Elizabeth Henry Lyons House

Name/Title

Elizabeth Henry Lyons House

Entry/Object ID

07.20.15

Description

An 8 x 10" glossy black and white photograph of the former home of Elizabeth Henry Lyons at Red Hill. The modest wooden house has a covered door, two ground-floor windows with shutters, and two dormer windows. A brick chimney rises from the center of the gambrel or barn roof. The house is on the top of a rise and has trees on either side. A small shed sits to the left of the house and a car is parked to the right side. Tall grass grows around the house and it looks neglected.

Made/Created

Artist

Southside District Soil Conservation Service

Place

* Untyped Place

Red Hill, Charlotte County, Virginia

Notes

Material: ["Paper","Ink"] Author: Southside District Soil Conservation Service

Dimensions

Dimension Notes

Details: 8 inches x 10 inches

Provenance

Notes

Owner: Soil Conservation Service This photograph of Red Hill is one of a collection taken by the Southside Soil Conservation Service (SCS) in October 1950. They provide documentation of "Miracle Day"—a SCS demonstration project at Red Hill organized to rehabilitate the neglected farmland for the use of the Patrick Henry Boys Plantation. The original photographs were in the care of former SCS official, Eugene Morris. On September 23, 1950, a committee from the PHMF met at Red Hill and reserved about twenty acres of property, and the rest was to be used as farmland for the boys' home.

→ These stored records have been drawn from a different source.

(* ===== verification/Catalog.v ===== *)
(** * Model catalogs and their limits

    internal/gateway/provider.go and capabilities.go: the list of models that
    a provider answers, the token limits it states, how they combine with the
    configured ones, and the detection of a provider's protocol from the
    shape of that list.  The HTTP exchange is an argument: what was received
    for each of the two ways to authenticate. *)

From S2P Require Import Prelude GoStrings Json NetText View.

(** ** Capabilities *)

Record ModelCapabilities := { cap_ContextTokens : Z; cap_MaxOutputTokens : Z }.
#[export] Instance ModelCapabilities_eta : Eta ModelCapabilities := fun c =>
  {| cap_ContextTokens := cap_ContextTokens c; cap_MaxOutputTokens := cap_MaxOutputTokens c |}.
#[export] Instance ModelCapabilities_eq : EqDecision ModelCapabilities.
Proof. solve_decision. Defined.
Definition no_capabilities : ModelCapabilities := {| cap_ContextTokens := 0; cap_MaxOutputTokens := 0 |}.

Definition ModelCapabilities_Validate (c : ModelCapabilities) : option string :=
  if (cap_ContextTokens c <? 0) || (1000000000 <? cap_ContextTokens c) || (cap_MaxOutputTokens c <? 0) ||
     (1000000000 <? cap_MaxOutputTokens c) then Some "model token capabilities must be 0..1000000000"
  else if (0 <? cap_ContextTokens c) && (cap_ContextTokens c <? cap_MaxOutputTokens c) then Some "model output limit exceeds context"
  else None.

Definition addToModel (c : ModelCapabilities) (model : list (string * value)) : list (string * value) :=
  let model := if 0 <? cap_ContextTokens c then put model ("context_length", VInt (cap_ContextTokens c)) else model in
  if 0 <? cap_MaxOutputTokens c then put model ("max_output_tokens", VInt (cap_MaxOutputTokens c)) else model.

(** ** The list of models *)

Record model_item := { item_ID : string; item_Object : string; item_Type : string }.
#[export] Instance model_item_eta : Eta model_item := fun i =>
  {| item_ID := item_ID i; item_Object := item_Object i; item_Type := item_Type i |}.
Definition no_item : model_item := {| item_ID := ""; item_Object := ""; item_Type := "" |}.

Record envelope (Data : Type) := { env_Object : string; env_HasMore : option bool; env_Data : Data }.
Arguments env_Object {Data}.
Arguments env_HasMore {Data}.
Arguments env_Data {Data}.
#[export] Instance envelope_eta D : Eta (envelope D) := fun e =>
  {| env_Object := env_Object e; env_HasMore := env_HasMore e; env_Data := env_Data e |}.
Definition no_envelope {D} (d : D) : envelope D := {| env_Object := ""; env_HasMore := None; env_Data := d |}.
Definition dec_envelope {D} (d : decoder D) : decoder (envelope D) :=
  dec_struct [field_of "object" dec_string env_Object (fun x e => e <| env_Object := x |>);
              field_of "has_more" (dec_ptr false dec_bool) env_HasMore (fun x e => e <| env_HasMore := x |>);
              field_of "data" d env_Data (fun x e => e <| env_Data := x |>)].
Definition dec_item : decoder model_item :=
  dec_struct [field_of "id" dec_string item_ID (fun x i => i <| item_ID := x |>);
              field_of "type" dec_string item_Type (fun x i => i <| item_Type := x |>)].

(** The identifiers that are kept, in the order of the answer. *)
Definition bad_model_id (id : string) : bool := String.eqb id "" || (256 <? Strings.len id) || control_bytes id.
Fixpoint collect_ids (seen : list string) (items : list model_item) : list string :=
  match items with
  | [] => seen
  | i :: items =>
      let id := Strings.TrimSpace (item_ID i) in
      if bad_model_id id || bool_decide (id ∈ seen) then collect_ids seen items else collect_ids (seen ++ [id]) items
  end.

Definition recognized (protocol : string) (e : envelope (list model_item)) : bool :=
  if String.eqb protocol "openai" then String.eqb (env_Object e) "list"
  else if String.eqb protocol "anthropic" then
    bool_decide (is_Some (env_HasMore e)) || existsb (fun i => String.eqb (item_Type i) "model") (env_Data e)
  else false.

Definition parseProviderModels (body protocol : string) : list string * bool :=
  match Unmarshal (dec_envelope (dec_slice no_item dec_item)) (no_envelope []) body with
  | None => ([], false)
  | Some e =>
      if negb (recognized protocol e) || default false (env_HasMore e) then ([], false)
      else (Sort.Strings (collect_ids [] (env_Data e)), true)
  end.

(** ** Limits of a catalog *)

(** [warnings] is the set of the models that it maps to true. *)
Record providerCatalog := {
  cat_models : list string;
  cat_known : bool;
  capabilities : gmap string ModelCapabilities;
  warnings : gset string;
}.
#[export] Instance providerCatalog_eta : Eta providerCatalog := fun c =>
  {| cat_models := cat_models c; cat_known := cat_known c; capabilities := capabilities c; warnings := warnings c |}.
Definition no_catalog : providerCatalog := {| cat_models := []; cat_known := false; capabilities := ∅; warnings := ∅ |}.

Definition raw_field (item : option (gmap string json)) (name : string) : option json := m ← item; m !! name.

Fixpoint token_limit (item : option (gmap string json)) (fields : list string) (v : Z) : Z * bool :=
  match fields with
  | [] => (v, false)
  | f :: fields =>
      let raw := raw_field item f in
      if raw_blank raw then token_limit item fields v
      else
        match unmarshal_raw dec_int64 0 raw with
        | None => (0, true)
        | Some n =>
            if (n <? 0) || (1000000000 <? n) then (0, true)
            else if n =? 0 then token_limit item fields v
            else if negb (v =? 0) && negb (v =? n) then (0, true)
            else token_limit item fields n
        end
  end.
Definition catalogTokenLimit (item : option (gmap string json)) (fields : list string) : Z * bool := token_limit item fields 0.

Definition context_fields (protocol : string) : list string :=
  ["context_length"; "max_model_len"] ++ (if String.eqb protocol "anthropic" then ["max_input_tokens"] else []).
Definition output_fields (protocol : string) : list string :=
  ["max_output_tokens"] ++ (if String.eqb protocol "anthropic" then ["max_tokens"] else []).

(** The limits that one record states, and whether it states bad ones. *)
Definition stated (protocol : string) (item : option (gmap string json)) : ModelCapabilities * bool :=
  let '(context, contextBad) := catalogTokenLimit item (context_fields protocol) in
  let '(output, outputBad) := catalogTokenLimit item (output_fields protocol) in
  let caps := {| cap_ContextTokens := context; cap_MaxOutputTokens := output |} in
  match ModelCapabilities_Validate caps with
  | Some _ => (no_capabilities, true)
  | None => (caps, contextBad || outputBad)
  end.

(** The model of a record, if the catalog has it. *)
Definition record_id (models : list string) (item : option (gmap string json)) : option string :=
  id ← raw_string (raw_field item "id");
  let id := Strings.TrimSpace id in
  if bool_decide (id ∈ models) then Some id else None.

Definition catalog_step (protocol : string) (c : providerCatalog) (item : option (gmap string json)) : providerCatalog :=
  match record_id (cat_models c) item with
  | None => c
  | Some id =>
      let '(caps, bad) := stated protocol item in
      let '(caps, bad) := match capabilities c !! id with
                          | Some before => if bool_decide (before <> caps) then (no_capabilities, true) else (caps, bad)
                          | None => (caps, bad)
                          end in
      (if bad : bool then c <| warnings := {[id]} ∪ warnings c |> else c) <| capabilities := <[id := caps]> (capabilities c) |>
  end.

Definition dec_records : decoder (envelope (list (option (gmap string json)))) :=
  dec_struct [field_of "data" (dec_slice None dec_map) env_Data (fun x e => e <| env_Data := x |>)].
Definition catalog_records (body : string) : list (option (gmap string json)) :=
  match Unmarshal dec_records (no_envelope []) body with Some e => env_Data e | None => [] end.

Definition parseProviderCatalog (body protocol : string) : providerCatalog :=
  let '(models, known) := parseProviderModels body protocol in
  let c := {| cat_models := models; cat_known := known; capabilities := ∅; warnings := ∅ |} in
  if known then foldl (catalog_step protocol) c (catalog_records body) else c.

(** ** Configured and discovered limits *)

Definition differ (declared resolved : Z) : bool := (0 <? declared) && (0 <? resolved) && negb (declared =? resolved).

(** [declared] is the [ModelCapabilities] of the provider. *)
Definition effectiveModelCapabilities (p : Provider) (declared : ModelCapabilities) (c : providerCatalog) (model : string) :
    ModelCapabilities * bool :=
  let found := default no_capabilities (capabilities c !! UpstreamModel p model) in
  let conflict := differ (cap_ContextTokens declared) (cap_ContextTokens found) ||
                  differ (cap_MaxOutputTokens declared) (cap_MaxOutputTokens found) in
  let resolved := if 0 <? cap_ContextTokens declared then found <| cap_ContextTokens := cap_ContextTokens declared |> else found in
  let resolved := if 0 <? cap_MaxOutputTokens declared then resolved <| cap_MaxOutputTokens := cap_MaxOutputTokens declared |> else resolved in
  match ModelCapabilities_Validate resolved with
  | None => (resolved, conflict)
  | Some _ => (if 0 <? cap_ContextTokens declared then resolved <| cap_MaxOutputTokens := 0 |>
               else resolved <| cap_ContextTokens := 0 |>, true)
  end.

Definition providerOutputLimits (p : Provider) (declared : ModelCapabilities) (c : providerCatalog) : gmap string Z :=
  map_imap (fun model _ => Some (cap_MaxOutputTokens (effectiveModelCapabilities p declared c model).1)) (capabilities c).

(** [warnModelCapabilities]: the codes it logs, for the models of the provider. *)
Definition warnModelCapabilities (p : Provider) (declared : ModelCapabilities) (c : providerCatalog) (models : list string) (known : bool) :
    list string :=
  let effective := effectiveModelCapabilities p declared c <$> models in
  let unknown := ((negb known || bool_decide (models = [])) && (cap_ContextTokens declared =? 0)) ||
                 existsb (fun r => cap_ContextTokens r.1 =? 0) effective in
  (if bool_decide (warnings c = ∅) then [] else ["model_capabilities_invalid"]) ++
  (if existsb snd effective then ["model_capabilities_conflict"] else []) ++
  (if unknown then ["model_capabilities_unknown"] else []).

(** ** Detection of the protocol *)

(** Fields of [[]json.RawMessage]: [None] is the nil slice. *)
Definition dec_raw_slice : decoder (option (list json)) := fun j _ =>
  match j with JNull => Some None | JArr _ items => Some (Some items) | _ => None end.
Definition dec_full_item : decoder model_item :=
  dec_struct [field_of "id" dec_string item_ID (fun x i => i <| item_ID := x |>);
              field_of "object" dec_string item_Object (fun x i => i <| item_Object := x |>);
              field_of "type" dec_string item_Type (fun x i => i <| item_Type := x |>)].
Definition readable_item (j : json) : option model_item :=
  i ← dec_full_item j no_item; if String.eqb (item_ID i) "" then None else Some i.

Definition classifyProviderModelSemantics (body : string) : bool * bool :=
  match Unmarshal (dec_envelope dec_raw_slice) (no_envelope None) body with
  | Some e =>
      match env_Data e ≫= mapM readable_item with
      | Some items =>
          (String.eqb (env_Object e) "list" && bool_decide (env_HasMore e = None) &&
             forallb (fun i => String.eqb (item_Object i) "model") items,
           bool_decide (is_Some (env_HasMore e)) && forallb (fun i => String.eqb (item_Type i) "model") items)
      | None => (false, false)
      end
  | None => (false, false)
  end.

Record providerModelsResponse := { resp_status : Z; resp_contentType : string; resp_body : string }.

Definition defaultAnthropicAPIVersion : string := "2023-06-01".
Definition trim_slashes (s : string) : string :=
  string_of_bytes (rev (Strings.drop_while (Z.eqb 47) (rev (bytes_of_string s)))).
Definition models_url (baseURL : string) : string := trim_slashes baseURL +:+ "/models".
(** The headers of the request; nothing is sent for another protocol. *)
Definition models_headers (protocol apiKey apiVersion : string) : option (list (string * string)) :=
  if String.eqb protocol "openai" then Some [("Authorization", "Bearer " +:+ apiKey)]
  else if String.eqb protocol "anthropic" then
    Some [("x-api-key", apiKey);
          ("anthropic-version", if String.eqb apiVersion "" then defaultAnthropicAPIVersion else apiVersion)]
  else None.

Definition success_status (status : Z) : bool := (200 <=? status) && (status <? 300).
(** What was received: the status, the content type and the body, unless
    reading it failed; at most one mebibyte of it is accepted. *)
Abbreviation received := (option (Z * string * option string)) (only parsing).
Definition requestProviderModels (protocol : string) (exchange : received) : option providerModelsResponse :=
  _ ← models_headers protocol "" "";
  '(status, contentType, body) ← exchange;
  if negb (success_status status) then Some {| resp_status := status; resp_contentType := contentType; resp_body := "" |}
  else
    body ← body;
    if Z.shiftl 1 20 <? Strings.len body then None
    else Some {| resp_status := status; resp_contentType := contentType; resp_body := body |}.

Definition discoverProviderCatalog (protocol : string) (exchange : received) : providerCatalog :=
  match requestProviderModels protocol exchange with
  | Some r => if negb (success_status (resp_status r)) || String.eqb (resp_body r) "" then no_catalog
              else parseProviderCatalog (resp_body r) protocol
  | None => no_catalog
  end.

Section detection.
Context (ToLower : string -> string).

Definition isJSONMediaType (v : string) : bool :=
  String.eqb (Strings.TrimSpace v) "" ||
  match Mime.ParseMediaType ToLower v with
  | Some t => String.eqb t "application/json" || Strings.HasSuffix t "+json"
  | None => false
  end.

(** One probe of [detectProviderCatalog], over what is confirmed so far. *)
Definition detect_step (exchange : string -> received) (confirmed : gmap string providerCatalog) (auth : string) :
    gmap string providerCatalog :=
  match requestProviderModels auth (exchange auth) with
  | None => confirmed
  | Some r =>
      if negb (success_status (resp_status r)) || String.eqb (resp_body r) "" || negb (isJSONMediaType (resp_contentType r))
      then confirmed
      else
        let '(openAI, anthropic) := classifyProviderModelSemantics (resp_body r) in
        if Bool.eqb openAI anthropic then confirmed
        else
          let protocol := if openAI : bool then "openai" else "anthropic" in
          <[protocol := parseProviderCatalog (resp_body r) protocol]> confirmed
  end.

Definition detectProviderCatalog (exchange : string -> received) : option (string * providerCatalog) :=
  let confirmed := foldl (detect_step exchange) ∅ ["openai"; "anthropic"] in
  match map_to_list confirmed with [r] => Some r | _ => None end.

Definition normalizeProviderProtocol (v : string) : string := ToLower (Strings.TrimSpace v).
End detection.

On October 18, 1950, "Miracle of Conservation", also known as "Miracle Day", was held at Red Hill to demonstrate farming practices while renovating approximately 250 acres of land, preparing it for use by the Patrick Henry Boys Plantation program. It was sponsored by the United States Soil Conservation Service, Virginia Forest Service, Virginia Commission of Game and Inland Fisheries, Virginia Extension Service through local county agents, veterans' training classes, and farm equipment and implement dealers in the area. The event was overseen by approximately 5,000 visitors. The event was publicized on October 12, 1950 in "The Charlotte Gazette" in Drakes Branch, Virginia in Volume 76 – number 49 and also in the "Richmond-Times Dispatch" on September 24, 1950. The photograph depicts the former home of Elizabeth Henry Lyons (1855–1920), a great-granddaughter of Patrick Henry and sister to Lucy Gray Henry Harrison (1857–1944) on the Red Hill property, which was to be remodeled and used by Reverend Ralph Bellwood (1895–1969) at the time this photo was taken. Reverend Ralph Bellwood was the principle founder and first superintendent of the Patrick Henry Boys Plantation. At the time this photo was taken, the house stood vacant and had fallen into disrepair until it was destroyed by a fire in 1975. The Patrick Henry Memorial Foundation borrowed the original photographs from Mr. Morris and made enlarged prints for its collection in August 2007. The original 3 1/2" x 5" photos were hand delivered back to Eugene Morris on or shortly after August 24, 2007.